The expert team from engine manufacturer MAN Energy Solutions, BW LPG's Newbuilding & Projects and Technical Departments, and classification company DNV-GL, which awarded the appropriate certificate of classification, checked BW Gemini and its newly retrofitted LPG propulsion technology to their safe limits. Gas and sea trials began on October 20 and took approximately seven days, with intermittent delays caused by bad weather in offshore Hong Kong waters.
The main engine aboard the 2015-built BW Gemini was retrofitted earlier this year from a MAN B&W 6G60ME-C9.2 type to a dual-fuel MAN B&W 6G60ME-LGIP type capable of operating on both LPG and traditional fuel oil.
The ship was also equipped with an LPG fuel supply system from Wärtsilä. Wärtsilä said its scope of work included the engineering of the system, the ship design for the conversion project, the pumps and fuel system of two 930 m3 fuel tanks, the pump skids and the cargo handling system.

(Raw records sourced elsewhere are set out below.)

(* ===== verification/Dispatch.v ===== *)
(** * The dispatch walk

    [crates/aisix-proxy/src/attempt.rs]: the telemetry of the attempts of one
    request.  [walk_targets] of [crates/aisix-proxy/src/routing.rs], the loop
    behind [dispatch_with_failover]: per target the reservation of its own
    limits, the retries its budget allows, the marks a failure leaves, the record
    of every attempt, and what is given back when the walk moves on.

    The route's closures [call], [permit] and [unsupported] are arguments, [call]
    over the state it shares with the gateway; so are the clocks, the jitter and
    the sleep, which read and advance the environment [E], and the text of an
    error.  Spans, logs and the attribution cell are not modelled.  A throw of
    [None] is a panic. *)

From S2P Require Import Prelude Snapshot F64 RateStore Limiter LocalStore Policy Models Failure Errors Budget Quota.
From S2P Require Import Health Runtime Balance Routing.
Local Open Scope N_scope.

(** ** Telemetry *)

Record AttemptRecord := mkRecord {
  rec_index : N;
  rec_kind : string;
  rec_target_model : string;
  rec_target_model_id : string;
  rec_provider_key_id : string;
  rec_status : N;
  rec_success : bool;
  rec_error_class : string;
  rec_error_message : string;
  rec_latency_ms : N;
  rec_dispatched : bool;
}.

Record RoutingTelemetry := mkTelemetry {
  tel_attempts : list AttemptRecord;
  last_target : option string;
  requested_model : string;
}.

Definition for_request (requested_model : string) : RoutingTelemetry :=
  mkTelemetry [] None requested_model.

Inductive RequestOutcome := OutSuccess | OutClientError | OutUpstreamError | OutRateLimited.

Definition outcome_from_status (status : N) : RequestOutcome :=
  if status =? 429 then OutRateLimited
  else if (200 <=? status) && (status <=? 399) then OutSuccess
  else if (400 <=? status) && (status <=? 499) then OutClientError
  else OutUpstreamError.

(** What an attempt adds to the metrics: [record_deployment_attempt] and
    [record_routing_fallback]. *)
Inductive attempt_metric :=
  | AmDeployment (model_id : string) (outcome : RequestOutcome)
  | AmFallback (success : bool) (requested target : string).

(** [index] is [len() as u32]. *)
Definition begin_attempt (name : string) (tel : RoutingTelemetry) : (N * string) * RoutingTelemetry :=
  let index := N.of_nat (length (tel_attempts tel)) mod u32_mod in
  let kind :=
    match tel_attempts tel with
    | [] => "initial"
    | _ => if bool_decide (last_target tel = Some name) then "retry" else "fallback"
    end in
  ((index, kind), mkTelemetry (tel_attempts tel) (Some name) (requested_model tel)).

Definition record_deployment (model_id : string) (status : N) : attempt_metric :=
  AmDeployment model_id (outcome_from_status status).

Definition emit_metrics (tel : RoutingTelemetry) (rec : AttemptRecord) : list attempt_metric :=
  (if rec_dispatched rec then [record_deployment (rec_target_model_id rec) (rec_status rec)] else [])
  ++ (if bool_decide (rec_kind rec = "fallback")
      then [AmFallback (rec_success rec) (requested_model tel) (rec_target_model rec)] else []).

Definition push_attempt (rec : AttemptRecord) (tel : RoutingTelemetry) : RoutingTelemetry :=
  mkTelemetry (tel_attempts tel ++ [rec]) (last_target tel) (requested_model tel).

(** [record] with the metrics it emits; [stage] emits none. *)
Definition record (rec : AttemptRecord) (tel : RoutingTelemetry) : list attempt_metric * RoutingTelemetry :=
  (emit_metrics tel rec, push_attempt rec tel).

Definition stage (rec : AttemptRecord) (tel : RoutingTelemetry) : RoutingTelemetry := push_attempt rec tel.

Definition finish_staged (index status : N) (success : bool) (tel : RoutingTelemetry)
    : list attempt_metric :=
  match tel_attempts tel !! N.to_nat index with
  | None => []
  | Some staged =>
      emit_metrics tel
        (mkRecord (rec_index staged) (rec_kind staged) (rec_target_model staged)
           (rec_target_model_id staged) (rec_provider_key_id staged) status success
           (rec_error_class staged) (rec_error_message staged) (rec_latency_ms staged)
           (rec_dispatched staged))
  end.

Definition attempt_count (tel : RoutingTelemetry) : N :=
  N.of_nat (length (tel_attempts tel)) mod u32_mod.

Definition fallback_count (tel : RoutingTelemetry) : N :=
  N.of_nat (length (List.filter (fun r => bool_decide (rec_kind r = "fallback")) (tel_attempts tel)))
    mod u32_mod.

(** [rfind]: the last success. *)
Definition winner (tel : RoutingTelemetry) : option AttemptRecord :=
  last (List.filter rec_success (tel_attempts tel)).

Record AccessLogRouting := mkAccessLog {
  served_by_model : option string;
  log_attempt_count : option N;
  log_fallback_count : option N;
}.

Definition access_log_summary (tel : RoutingTelemetry) : AccessLogRouting :=
  let positive n := if 0 <? n then Some n else None in
  mkAccessLog
    (w ← winner tel; if bool_decide (rec_target_model w = "") then None else Some (rec_target_model w))
    (positive (attempt_count tel)) (positive (fallback_count tel)).

(** What [DeferredAttempt] holds: a clone of the telemetry and the index. *)
Abbreviation DeferredAttempt := (option (RoutingTelemetry * N)).

Definition deferred_finish (status : N) (success : bool) (d : DeferredAttempt)
    : list attempt_metric * DeferredAttempt :=
  match d with
  | Some (tel, index) => (finish_staged index status success tel, None)
  | None => ([], None)
  end.

(** [elapsed] in nanoseconds. *)
Definition measured_ms (elapsed : N) : N :=
  if elapsed =? 0 then 0 else N.min (N.max (as_millis elapsed) 1) (u32_mod - 1).

(** ** The walk *)

Section walk.
Context {St : Type} `{RateStore St} (in_runtime : bool).
Context {Instant : Type} (parse_tz : string -> option (Instant -> Z * N)).
Context (weekday : Z -> ScheduleWeekday) (parse_date : string -> option Z).
Context (regex : bool -> string -> option (string -> bool)) (parse_f64 : string -> option f64).
Context (usd : N -> string).
(** The environment: clocks, the jitter of the next backoff, and a sleep. *)
Context {E : Type} (clock : E -> Clocks) (utc : E -> Instant) (jitter : E -> N)
  (sleep : Duration -> E -> E).
(** [Debug] of a string, [Display] of an error, and the error text of a record. *)
Context (debug : string -> string) (display : ProxyError -> string) (error_text : ProxyError -> string).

“LPG is powering this vessel while protecting the environment, and we look forward to demonstrating its benefits to the industry as shipping prepares for a future with zero-carbon propulsion,” commented Pontus Berg, BW LPG Executive Vice President, Technical and Operation.
The vessel will sail on full LPG propulsion across the Pacific Ocean in another historic first, to Enterprise Port in Houston , Texas, for boarding, now fitted with a main engine capable of running on LPG and converting to conventional fuel seamlessly. Compared to compliant fuels, her voyage is expected to produce 20 percent less greenhouse gas emissions and use 10 percent less fuel, demonstrating the benefits to the industry of LPG propulsion.

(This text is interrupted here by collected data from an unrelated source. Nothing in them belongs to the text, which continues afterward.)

(** * YOLOv8 oriented boxes to COCO annotations: a model of [main.py]

    The script loads a detector, runs it over the images of a directory and
    writes the detections as a COCO-style JSON document.  This file embeds
    the script's own logic (path validation, image selection, conversion of
    each oriented box, output bookkeeping) and proves properties of it.

    Conventions of the embedding:
    - Python [int] is [Z]; Python [float] is the kernel's binary64 [float];
    - Python [str] is [string], read as a sequence of code points below 256;
    - a Python [dict] is an association list in insertion order;
    - exceptions are the left summand of a sum type;
    - the outside world (file system, detector) is a record of oracles. *)

From Stdlib Require Import ZArith List String Ascii Bool Lia.
From Stdlib Require Import Sorting.Sorted Sorting.Permutation.
From Stdlib Require Import Floats.PrimFloat.
From Stdlib Require Import DecimalString.
Import ListNotations.

Set Warnings "-register-all".
Set Warnings "-inexact-float".

Local Open Scope string_scope.
Local Open Scope list_scope.
Local Open Scope Z_scope.

(* ================================================================== *)
(** ** Python strings and [posixpath] *)
(* ================================================================== *)

Module PyStr.

(** [str.lower] on one code point below 256: [A-Z] and the Latin-1 capitals
    (U+00C0 to U+00DE, the multiplication sign U+00D7 apart) move up by 32. *)
Definition lower_ascii (c : ascii) : ascii :=
  let n := nat_of_ascii c in
  if ((65 <=? n) && (n <=? 90))%nat then ascii_of_nat (n + 32)
  else if ((192 <=? n) && (n <=? 222) && negb (n =? 215))%nat
       then ascii_of_nat (n + 32)
  else c.

(** [s.lower()] *)
Fixpoint lower (s : string) : string :=
  match s with
  | EmptyString => EmptyString
  | String c s' => String (lower_ascii c) (lower s')
  end.

(** [s.startswith(p)] *)
Definition startswith (s p : string) : bool := String.prefix p s.

(** [s.endswith(suf)]: [s] is [suf], or the tail of [s] ends with [suf]. *)
Fixpoint endswith (s suf : string) : bool :=
  if String.eqb s suf then true
  else match s with
       | EmptyString => false
       | String _ s' => endswith s' suf
       end.

(** [s.endswith((a, b, ...))]: a tuple of suffixes. *)
Definition endswith_any (s : string) (sufs : list string) : bool :=
  existsb (endswith s) sufs.

(** [s.rfind(c)] for a one-character needle: the highest index holding
    [c], or [-1].  [i] is the index of the head of [s], [last] the best
    index seen so far. *)
Fixpoint rfind_from (c : ascii) (s : string) (i last : Z) : Z :=
  match s with
  | EmptyString => last
  | String d s' => rfind_from c s' (i + 1) (if Ascii.eqb d c then i else last)
  end.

The BW Gemini is the first of several BW LPG carriers to be retrofitted for LPG propulsion with a 225-meter-long, 84,134-cubic-meter capacity. The shipowner, part of the BW Group, has committed to upgrading the dual-fuel LPG engines of at least 12 of its VLGCs by 2020 and 2021. BW Leo, BW Libra, BW Orion, BW Balder, BW Njord, BW Var, BW Tucana, BW Brage, BW Volans, BW Freyja and BW Frigg are the vessels slated to be converted.